In Shubin's 'Differential operators and spectral theory' on page 16 he states that linear differential operators are properly supported as pseudo differential operators since the support of their kernel is precisely the diagonal.
I understand why linear differential operators are pseudo differential operators and why if the support of the kernel is the diagonal this would imply that they are properly supported.
However I do not see why the support of the kernel should be the diagonal.
You can start by looking at the Schwarz kernel of the identity operator (it is a Dirac delta distribution). We can in particular write:
\begin{equation} u(x)=(\delta \ast u )(x)=\int \delta(x-y)u(y)dy \end{equation}
You can formally differentiate at both sides of that equality to obtain
\begin{equation} \partial_ju(x)=\int \partial_j\delta(x-y)u(y)dy \end{equation}
which is also suggested by the formula:
\begin{equation} \delta'\ast u=\delta \ast u' = u' \end{equation} (for compactly supported smooth functions, but let us omit technicalities).

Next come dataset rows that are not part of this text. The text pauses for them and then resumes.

(** ** Validation *)
Definition staticValidateCheckpoint (s : State) : tres () :=
  let ds := DisablementValues s in
  if decide (is_Some (LastAUMHash s)) then Err (tkaErrorf "cannot specify a parent AUM")
  else if zlen ds =? 0 then Err (tkaErrorf "at least one disablement secret required")
  else if maxDisablementValues <? zlen ds then Err (tkaErrorf "too many disablement values")
  else
    _ ← checkEach (λ i d,
          if negb (zlen d =? 32) then Err (tkaErrorf "disablement: invalid length")
          else checkEach (λ j d2, if negb (i =? j)%nat && bool_decide (d = d2) then Err (tkaErrorf "disablement: duplicates") else Ok ()) 0 ds)
        0 ds;
    if zlen (Keys s) =? 0 then Err (tkaErrorf "at least one key is required")
    else if maxKeys <? zlen (Keys s) then Err (tkaErrorf "too many keys")
    else
      _ ← checkEach (λ _ k, keyStaticValidate k) 0 (Keys s);
      checkEach (λ i k, checkEach (λ j k2,
        if (i =? j)%nat then Ok ()
        else id1 ← keyID k; id2 ← keyID k2; if decide (id1 = id2) then Err (tkaErrorf "key: duplicates") else Ok ()) 0 (Keys s)) 0 (Keys s).

Definition StaticValidate (a : AUM) : tres () :=
  _ ← from_option keyStaticValidate (Ok ()) (aKey a);
  if decide (PrevAUMHash a = Some []) then Err (tkaErrorf "absent parent must be represented by a nil slice")
  else
    _ ← checkEach (λ _ sg, if negb (zlen (sKeyID sg) =? 32) || negb (zlen (sSignature sg) =? 64)
                           then Err (tkaErrorf "signature has missing keyID or malformed signature") else Ok ()) 0 (Signatures a);
    _ ← from_option staticValidateCheckpoint (Ok ()) (aState a);
    let noKeyID := bool_decide (aKeyID a = None) in
    let noKey := bool_decide (aKey a = None) in
    let noState := bool_decide (aState a = None) in
    let noVotes := bool_decide (aVotes a = None) in
    let noMeta := bool_decide (aMeta a = None) in
    match MessageKind a with
    | AUMAddKey =>
        if noKey then Err (tkaErrorf "AddKey AUMs must contain a key")
        else if negb noKeyID || negb noState || negb noVotes || negb noMeta then Err (tkaErrorf "AddKey AUMs may only specify a Key")
        else Ok ()
    | AUMRemoveKey =>
        if zlen (default [] (aKeyID a)) =? 0 then Err (tkaErrorf "RemoveKey AUMs must specify a key ID")
        else if negb noKey || negb noState || negb noVotes || negb noMeta then Err (tkaErrorf "RemoveKey AUMs may only specify a KeyID")
        else Ok ()
    | AUMUpdateKey =>
        if zlen (default [] (aKeyID a)) =? 0 then Err (tkaErrorf "UpdateKey AUMs must specify a key ID")
        else if noMeta && noVotes then Err (tkaErrorf "UpdateKey AUMs must contain an update to votes or key metadata")
        else if negb noKey || negb noState then Err (tkaErrorf "UpdateKey AUMs may only specify KeyID, Votes, and Meta")
        else Ok ()
    | AUMCheckpoint =>
        if noState then Err (tkaErrorf "Checkpoint AUMs must specify the state")
        else if negb noKeyID || negb noKey || negb noVotes || negb noMeta then Err (tkaErrorf "Checkpoint AUMs may only specify State")
        else Ok ()
    | AUMNoOp | AUMInvalid | AUMUnknown _ => Ok ()
    end.

(** ** The state machine *)
Definition cloneForUpdate (s : State) (update : AUM) : State :=
  mkState (Some (Hash update)) (DisablementValues s) (Keys s) (StateID1 s) (StateID2 s).
Definition withKeys (l : list Key) (s : State) : State :=
  mkState (LastAUMHash s) (DisablementValues s) l (StateID1 s) (StateID2 s).

Definition checkDisablement (s : State) (secret : bytes) : bool := bool_decide (argon2Key secret ∈ DisablementValues s).

Definition parentMatches (s : State) (update : AUM) : bool :=
  match LastAUMHash s with
  | None => true
  | Some h => bool_decide (h = default [] (PrevAUMHash update))
  end.

(** The loops over the keys of [AUMUpdateKey] and [AUMRemoveKey]. *)
Fixpoint replaceKey (l : list Key) (id : bytes) (k' : Key) : tres (list Key) :=
  match l with
  | [] => Ok []
  | k :: l => kid ← keyID k; l' ← replaceKey l id k'; Ok ((if decide (kid = id) then k' else k) :: l')
  end.
Fixpoint removeKey (l : list Key) (id : bytes) : tres (list Key) :=
  match l with
  | [] => Err ErrNoSuchKey
  | k :: l => kid ← keyID k; if decide (id = kid) then Ok l else l' ← removeKey l id; Ok (k :: l')
  end.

Therefore, the Schwarz kernel of the operator derivative in the $j$-coordinate is $\partial_j\delta(x-y)$.
Use linearity to generalise to differential operators, so that operators constructed by finite sums $\sum_\alpha a_{\alpha}(x)D^{\alpha}$, where each $\alpha$ is a multi-index of order smaller than the order of the differential operator the sum represents, has kernel $\sum_\alpha a_{\alpha}D^{\alpha}\delta(x-y)$.
The delta distribution is only non-vanishing at $0$, meaning we require $x=y$, and you have your result.